(WHAT YOU NEED TO DO):
What you return must be exactly the lines running from the one with "From stdpp Require" to the end of the data below, inclusive, and nothing more.

[Saved data entries]
(** * Participant upload and search server: model and verified properties

    Shallow embedding of the Express server of [src/script.js]
    (the part after the front-end class): the upload handler
    [POST /api/upload], the search handler [GET /api/participants] and the
    detail handler [GET /api/participants/:p_no].

    Modelling conventions.
    - A JavaScript string is a [string] of ASCII characters; [toUpperCase],
      [toLowerCase] and [trim] are the ASCII restrictions of the JavaScript
      methods (letters a-z/A-Z, white space TAB, LF, VT, FF, CR, SPACE).
    - A spreadsheet cell, as [xlsx.utils.sheet_to_json] delivers it, is a
      [JSValue]: a string, a number or a boolean; a cell that is absent from
      the row object reads as [JUndefined].  Numbers are the integers ([Z]),
      printed in decimal.
    - A row object is a finite map from column names to cells.
    - The handlers are state transformers over [ServerState]: the in-memory
      array [participants] and the sequence of snapshots handed to
      [fs.writeFile] by [saveDataToFile].
    - [new Date().toISOString()] is read from a clock [now], indexed by the
      number of records created so far in the request.
    - The query parameters [page] and [limit] are the integers that
      [parseInt] yields; [limit = 0] (a division by zero in JavaScript) is
      not covered by any statement below. *)

From Stdlib Require Import Ascii.
From stdpp Require Import gmap strings list fin_maps pretty.

Local Open Scope Z_scope.
Set Warnings "-clear-no-such-hyp".

(* ================================================================== *)
(** * JavaScript primitives *)

Module JS.

Inductive JSValue :=
| JUndefined
| JString (s : string)
| JNumber (z : Z)
| JBool (b : bool).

(ANSWER SPACE):
From stdpp Require Import gmap strings list fin_maps pretty.

Local Open Scope Z_scope.
Set Warnings "-clear-no-such-hyp".

(* ================================================================== *)
(** * JavaScript primitives *)

Module JS.

Inductive JSValue :=
| JUndefined
| JString (s : string)
| JNumber (z : Z)
| JBool (b : bool).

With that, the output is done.